• Task description:
Return precisely the opening lines of the listing below, ending with the line that contains "if n <? 0 then".

• Input for this task:
_ _ _ _ _
(* ===== verification/GoLib.v ===== *)
(** * Strings, formatting and hardware addresses

    The parts of Go's [strings], [fmt] and [net] the program uses, on byte
    strings.  Case mapping and trimming of non-ASCII text follow the Unicode
    tables of Go's [unicode] package, which are an argument ([Unicode]). *)

From stdpp Require Import pretty.
From Stdlib Require Import Ascii SpecFloat.
From S2P Require Import Prelude GoFloat.

Module GoLib.

(** ** strings *)

Class Unicode := {
  unicodeToLower : string -> string;
  unicodeTrimSpace : string -> string;
}.

Definition isASCII (s : string) : bool :=
  forallb (fun c => (N_of_ascii c <? 128)%N) (String.list_ascii_of_string s).

Definition map_string (f : ascii -> ascii) (s : string) : string :=
  String.string_of_list_ascii (f <$> String.list_ascii_of_string s).

Definition lowerASCII (c : ascii) : ascii :=
  let n := N_of_ascii c in
  if ((65 <=? n) && (n <=? 90))%N then ascii_of_N (n + 32) else c.

Definition spaceASCII (c : ascii) : bool :=
  let n := N_of_ascii c in ((9 <=? n) && (n <=? 13) || (n =? 32))%N.

Fixpoint trimLeft (l : list ascii) : list ascii :=
  match l with
  | c :: l' => if spaceASCII c then trimLeft l' else l
  | [] => []
  end.

Definition ToLower `{Unicode} (s : string) : string :=
  if isASCII s then map_string lowerASCII s else unicodeToLower s.

Definition TrimSpace `{Unicode} (s : string) : string :=
  if isASCII s
  then String.string_of_list_ascii
         (reverse (trimLeft (reverse (trimLeft (String.list_ascii_of_string s)))))
  else unicodeTrimSpace s.

Fixpoint Contains (s sub : string) : bool :=
  String.prefix sub s ||
  match s with
  | String _ s' => Contains s' sub
  | EmptyString => false
  end.

(** [ReplaceAll(s, old, new)] for one-character strings. *)
Definition ReplaceAllChar (s : string) (old new : ascii) : string :=
  map_string (fun c => if bool_decide (c = old) then new else c) s.

(** ** fmt *)

(** [%d], and [%0wd] of a non-negative integer: zero padding to width [w]. *)
Definition fmt_d (n : Z) : string :=
  if n <? 0 then String "-" (pretty (Z.to_N (- n))) else pretty (Z.to_N n).

Definition pad_zero (w : nat) (s : string) : string :=
  String.append (String.string_of_list_ascii (replicate (w - String.length s) "0"%char)) s.

Definition fmt_0d (w : nat) (n : Z) : string := pad_zero w (fmt_d n).

(** The quotient [num / den] rounded to the nearest integer, ties to even. *)
Definition divRoundEven (num den : Z) : Z :=
  let q := num / den in
  let r := num mod den in
  if (den <? 2 * r) || ((2 * r =? den) && Z.odd q) then q + 1 else q.

(** [%.1f] of a float64: the exact value rounded to a multiple of 0.1. *)
Definition fmt_f1 (f : GoFloat.float64) : string :=
  match f with
  | S754_zero s => if s then "-0.0" else "0.0"
  | S754_infinity s => if s then "-Inf" else "+Inf"
  | S754_nan => "NaN"
  | S754_finite s m e =>
      let tenths := if 0 <=? e then Zpos m * 2 ^ e * 10 else divRoundEven (Zpos m * 10) (2 ^ (- e)) in
      String.concat EmptyString
        [if s then "-" else EmptyString; fmt_d (tenths / 10); "."; fmt_d (tenths mod 10)]%string
  end.

Definition hexdigit (upper : bool) (n : Z) : ascii :=
  ascii_of_N (Z.to_N (if n <? 10 then 48 + n else (if upper then 55 else 87) + n)).

(** [%0wx] and [%0wX] of a value below [16 ^ w]. *)
Fixpoint fmt_hex (upper : bool) (w : nat) (n : Z) : list ascii :=
  match w with
  | O => []
  | S w' => hexdigit upper ((n / 16 ^ Z.of_nat w') mod 16) :: fmt_hex upper w' n
  end.

Definition fmt_0x (upper : bool) (w : nat) (n : Z) : string :=
  String.string_of_list_ascii (fmt_hex upper w n).

(** ** net.HardwareAddr *)

Definition HardwareAddr : Type := list byte.

Definition hexByte (b : byte) : list ascii := fmt_hex false 2 (b2z b).

Fixpoint macChars (a : HardwareAddr) : list ascii :=
  match a with
  | [] => []
  | [b] => hexByte b
  | b :: a' => hexByte b ++ ":"%char :: macChars a'
  end.

(** [HardwareAddr.String]: lower-case hex bytes joined by colons. *)
Definition mac_String (a : HardwareAddr) : string := String.string_of_list_ascii (macChars a).

Definition hexval (c : ascii) : option Z :=
  let n := Z.of_N (N_of_ascii c) in
  if (48 <=? n) && (n <=? 57) then Some (n - 48) else
  if (97 <=? n) && (n <=? 102) then Some (n - 87) else
  if (65 <=? n) && (n <=? 70) then Some (n - 55) else None.

(** [xtoi2]: two hex digits, followed by the separator [e] unless the string ends. *)
Definition xtoi2 (l : list ascii) (e : ascii) : option byte :=
  match l with
  | a :: b :: rest =>
      match rest with
      | c :: _ => if bool_decide (c ≠ e) then None else
                  x ← hexval a; y ← hexval b; Some (z2b (16 * x + y))
      | [] => x ← hexval a; y ← hexval b; Some (z2b (16 * x + y))
      end
  | _ => None
  end.

Fixpoint macGroups (n : nat) (sep : ascii) (l : list ascii) : option HardwareAddr :=
  match n with
  | O => Some []
  | S n' => b ← xtoi2 l sep; rest ← macGroups n' sep (drop 3 l); Some (b :: rest)
  end.

Fixpoint macDotGroups (n : nat) (sep : ascii) (l : list ascii) : option HardwareAddr :=
  match n with
  | O => Some []
  | S n' =>
      hi ← xtoi2 (take 2 l) "000"%char; lo ← xtoi2 (drop 2 l) sep;
      rest ← macDotGroups n' sep (drop 5 l); Some (hi :: lo :: rest)
  end.

Definition macLen (n : nat) : bool := (n =? 6)%nat || (n =? 8)%nat || (n =? 20)%nat.

(** [net.ParseMAC]: colon, hyphen or dotted groups, 6, 8 or 20 bytes. *)
Definition net_ParseMAC (s : string) : option HardwareAddr :=
  let l := String.list_ascii_of_string s in
  let len := length l in
  if (len <? 14)%nat then None else
  match l !! 2%nat, l !! 4%nat with
  | Some c2, Some c4 =>
      if bool_decide (c2 = ":"%char) || bool_decide (c2 = "-"%char) then
        if negb ((len + 1) mod 3 =? 0)%nat then None else
        let n := ((len + 1) / 3)%nat in
        if negb (macLen n) then None else macGroups n c2 l
      else if bool_decide (c4 = "."%char) then
        if negb ((len + 1) mod 5 =? 0)%nat then None else
        let n := (2 * (len + 1) / 5)%nat in
        if negb (macLen n) then None else macDotGroups (n / 2) c4 l
      else None
  | _, _ => None
  end.

(** ** net.IP and net.UDPAddr *)

(** The zero run of at least two groups that is longest, the first of these. *)
Fixpoint zeroRun (l : list Z) : nat :=
  match l with
  | 0 :: l' => S (zeroRun l')
  | _ => O
  end.

Fixpoint bestRun (i : nat) (l : list Z) (best : nat * nat) : nat * nat :=
  match l with
  | [] => best
  | _ :: l' =>
      let n := zeroRun l in
      bestRun (S i) l' (if (2 <=? n)%nat && (snd best <? n)%nat then (i, n) else best)
  end.

(** The 16-bit groups of an IPv6 address. *)
Fixpoint groups (ip : list byte) : list Z :=
  match ip with
  | a :: b :: ip' => (256 * b2z a + b2z b) :: groups ip'
  | _ => []
  end.

(** [%x] of a value below [16 ^ 4]: no leading zeros. *)
Definition fmt_x (n : Z) : string :=
  let w := if n <? 16 then 1%nat else if n <? 256 then 2%nat else if n <? 4096 then 3%nat else 4%nat in
  fmt_0x false w n.

Definition joinHex (l : list Z) : string := String.concat ":" (fmt_x <$> l).

Definition ipv6String (ip : list byte) : string :=
  let g := groups ip in
  let '(start, n) := bestRun 0 g (0%nat, 0%nat) in
  if (n =? 0)%nat then joinHex g
  else String.append (joinHex (take start g)) (String.append "::" (joinHex (drop (start + n) g))).

Definition ipv4String (ip : list byte) : string := String.concat "." ((fun b => fmt_d (b2z b)) <$> ip).

(** [IP.To4]. *)
Definition To4 (ip : list byte) : option (list byte) :=
  if (length ip =? 4)%nat then Some ip else
  if (length ip =? 16)%nat && bool_decide (take 12 ip = replicate 10 x00 ++ [xff; xff])
  then Some (drop 12 ip) else None.

(** [IP.String]. *)
Definition ip_String (ip : list byte) : string :=
  if (length ip =? 0)%nat then "<nil>" else
  if negb (length ip =? 4)%nat && negb (length ip =? 16)%nat
  then String.append "?" (String.string_of_list_ascii (ip ≫= hexByte)) else
  match To4 ip with
  | Some ip4 => ipv4String ip4
  | None => ipv6String ip
  end.

Definition JoinHostPort (host port : string) : string :=
  if Contains host ":" then String.concat EmptyString ["["; host; "]:"; port]%string
  else String.concat ":" [host; port].

(** [UDPAddr.String] of a non-nil address. *)
Definition udp_String (ip : list byte) (port : Z) (zone : string) : string :=
  let host := if (length ip =? 0)%nat then EmptyString else ip_String ip in
  JoinHostPort (if bool_decide (zone = EmptyString) then host else String.concat "%" [host; zone])
    (fmt_d port).

(** ** Lemmas *)

Example ip_String_v4 : ip_String [xc0; xa8; x01; x0a] = "192.168.1.10"%string.
Proof. reflexivity. Qed.

Example udp_String_v6 :
  udp_String ([xfe; x80] ++ replicate 13 x00 ++ [x01]) 31415 "eth0" = "[fe80::1%eth0]:31415"%string.
Proof. reflexivity. Qed.

Lemma hexval_hexdigit n : 0 <= n < 16 -> hexval (hexdigit false n) = Some n.
Proof.
  intros H. assert (n ∈ seqZ 0 16) as Hin by (apply elem_of_seqZ; lia).
  clear H. revert n Hin. apply Forall_forall.
  repeat (constructor; [reflexivity|]). constructor.
Qed.

Lemma xtoi2_hexByte b rest sep :
  (forall c rest', rest = c :: rest' -> c = sep) -> xtoi2 (hexByte b ++ rest) sep = Some b.
Proof.
  intros Hsep. pose proof (b2z_bound b) as Hb. unfold hexByte. cbn [fmt_hex app xtoi2].
  change (16 ^ Z.of_nat 1) with 16. change (16 ^ Z.of_nat 0) with 1.
  rewrite Z.div_1_r, (Z.mod_small (b2z b / 16)) by
    (split; [apply Z.div_pos; lia|apply Z.div_lt_upper_bound; lia]).
  assert (hexval (hexdigit false (b2z b / 16)) = Some (b2z b / 16)) as E1
    by (apply hexval_hexdigit; split; [apply Z.div_pos; lia|apply Z.div_lt_upper_bound; lia]).
  assert (hexval (hexdigit false (b2z b mod 16)) = Some (b2z b mod 16)) as E2
    by (apply hexval_hexdigit; apply Z.mod_pos_bound; lia).
  assert (z2b (16 * (b2z b / 16) + b2z b mod 16) = b) as E3
    by (rewrite <- Z.div_mod by lia; apply z2b_b2z).
  destruct rest as [|c rest']; [|rewrite bool_decide_eq_false_2 by (rewrite (Hsep c rest'); auto)];
    rewrite E1, E2; cbn [mbind option_bind]; by rewrite E3.
Qed.

Lemma length_macChars a : length (macChars a) = (3 * length a - 1)%nat.
Proof.
  induction a as [|b [|b' a] IH]; [done..|].
  change (macChars (b :: b' :: a)) with (hexByte b ++ ":"%char :: macChars (b' :: a)).
  rewrite length_app, length_cons, IH. unfold hexByte. simpl. lia.
Qed.

Lemma macGroups_chars a : macGroups (length a) ":"%char (macChars a) = Some a.
Proof.
  induction a as [|b [|b' a] IH]; [done| |].
  - cbn [macChars length macGroups]. rewrite <- (app_nil_r (hexByte b)).
    by rewrite xtoi2_hexByte.
  - change (macChars (b :: b' :: a)) with (hexByte b ++ ":"%char :: macChars (b' :: a)).
    cbn [length macGroups]. rewrite xtoi2_hexByte by naive_solver.
    change (drop 3 (hexByte b ++ ":"%char :: macChars (b' :: a))) with (macChars (b' :: a)).
    cbn [mbind option_bind]. cbn [length macGroups] in IH. by rewrite IH.
Qed.

(** Printing and parsing a hardware address of a standard length. *)
Lemma ParseMAC_String a : macLen (length a) = true -> net_ParseMAC (mac_String a) = Some a.
Proof.
  intros Hl. unfold net_ParseMAC, mac_String.
  rewrite String.list_ascii_of_string_of_list_ascii, length_macChars.
  assert (length a = 6 \/ length a = 8 \/ length a = 20)%nat as Hn.
  { unfold macLen in Hl. apply orb_true_iff in Hl as [Hl|Hl];
      [apply orb_true_iff in Hl as [Hl|Hl]|]; apply Nat.eqb_eq in Hl; lia. }
  pose proof (macGroups_chars a) as Hg.
  destruct a as [|b0 [|b1 a]]; [simpl in Hn; lia..|].
  assert (macChars (b0 :: b1 :: a) !! 2%nat = Some ":"%char) as H2 by done.
  destruct (macChars (b0 :: b1 :: a) !! 4%nat) as [c4|] eqn:H4;
    [|apply lookup_ge_None in H4; rewrite length_macChars in H4; lia].
  rewrite H2. cbn [bool_decide]. rewrite bool_decide_eq_true_2 by done. cbn [orb].
  destruct Hn as [Hn|[Hn|Hn]]; rewrite Hn in Hg |- *; exact Hg.
Qed.

End GoLib.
_ _ _ _ _
• Finished exercise:
(* ===== verification/GoLib.v ===== *)
(** * Strings, formatting and hardware addresses

    The parts of Go's [strings], [fmt] and [net] the program uses, on byte
    strings.  Case mapping and trimming of non-ASCII text follow the Unicode
    tables of Go's [unicode] package, which are an argument ([Unicode]). *)

From stdpp Require Import pretty.
From Stdlib Require Import Ascii SpecFloat.
From S2P Require Import Prelude GoFloat.

Module GoLib.

(** ** strings *)

Class Unicode := {
  unicodeToLower : string -> string;
  unicodeTrimSpace : string -> string;
}.

Definition isASCII (s : string) : bool :=
  forallb (fun c => (N_of_ascii c <? 128)%N) (String.list_ascii_of_string s).

Definition map_string (f : ascii -> ascii) (s : string) : string :=
  String.string_of_list_ascii (f <$> String.list_ascii_of_string s).

Definition lowerASCII (c : ascii) : ascii :=
  let n := N_of_ascii c in
  if ((65 <=? n) && (n <=? 90))%N then ascii_of_N (n + 32) else c.

Definition spaceASCII (c : ascii) : bool :=
  let n := N_of_ascii c in ((9 <=? n) && (n <=? 13) || (n =? 32))%N.

Fixpoint trimLeft (l : list ascii) : list ascii :=
  match l with
  | c :: l' => if spaceASCII c then trimLeft l' else l
  | [] => []
  end.

Definition ToLower `{Unicode} (s : string) : string :=
  if isASCII s then map_string lowerASCII s else unicodeToLower s.

Definition TrimSpace `{Unicode} (s : string) : string :=
  if isASCII s
  then String.string_of_list_ascii
         (reverse (trimLeft (reverse (trimLeft (String.list_ascii_of_string s)))))
  else unicodeTrimSpace s.

Fixpoint Contains (s sub : string) : bool :=
  String.prefix sub s ||
  match s with
  | String _ s' => Contains s' sub
  | EmptyString => false
  end.

(** [ReplaceAll(s, old, new)] for one-character strings. *)
Definition ReplaceAllChar (s : string) (old new : ascii) : string :=
  map_string (fun c => if bool_decide (c = old) then new else c) s.

(** ** fmt *)

(** [%d], and [%0wd] of a non-negative integer: zero padding to width [w]. *)
Definition fmt_d (n : Z) : string :=
  if n <? 0 then String "-" (pretty (Z.to_N (- n))) else pretty (Z.to_N n).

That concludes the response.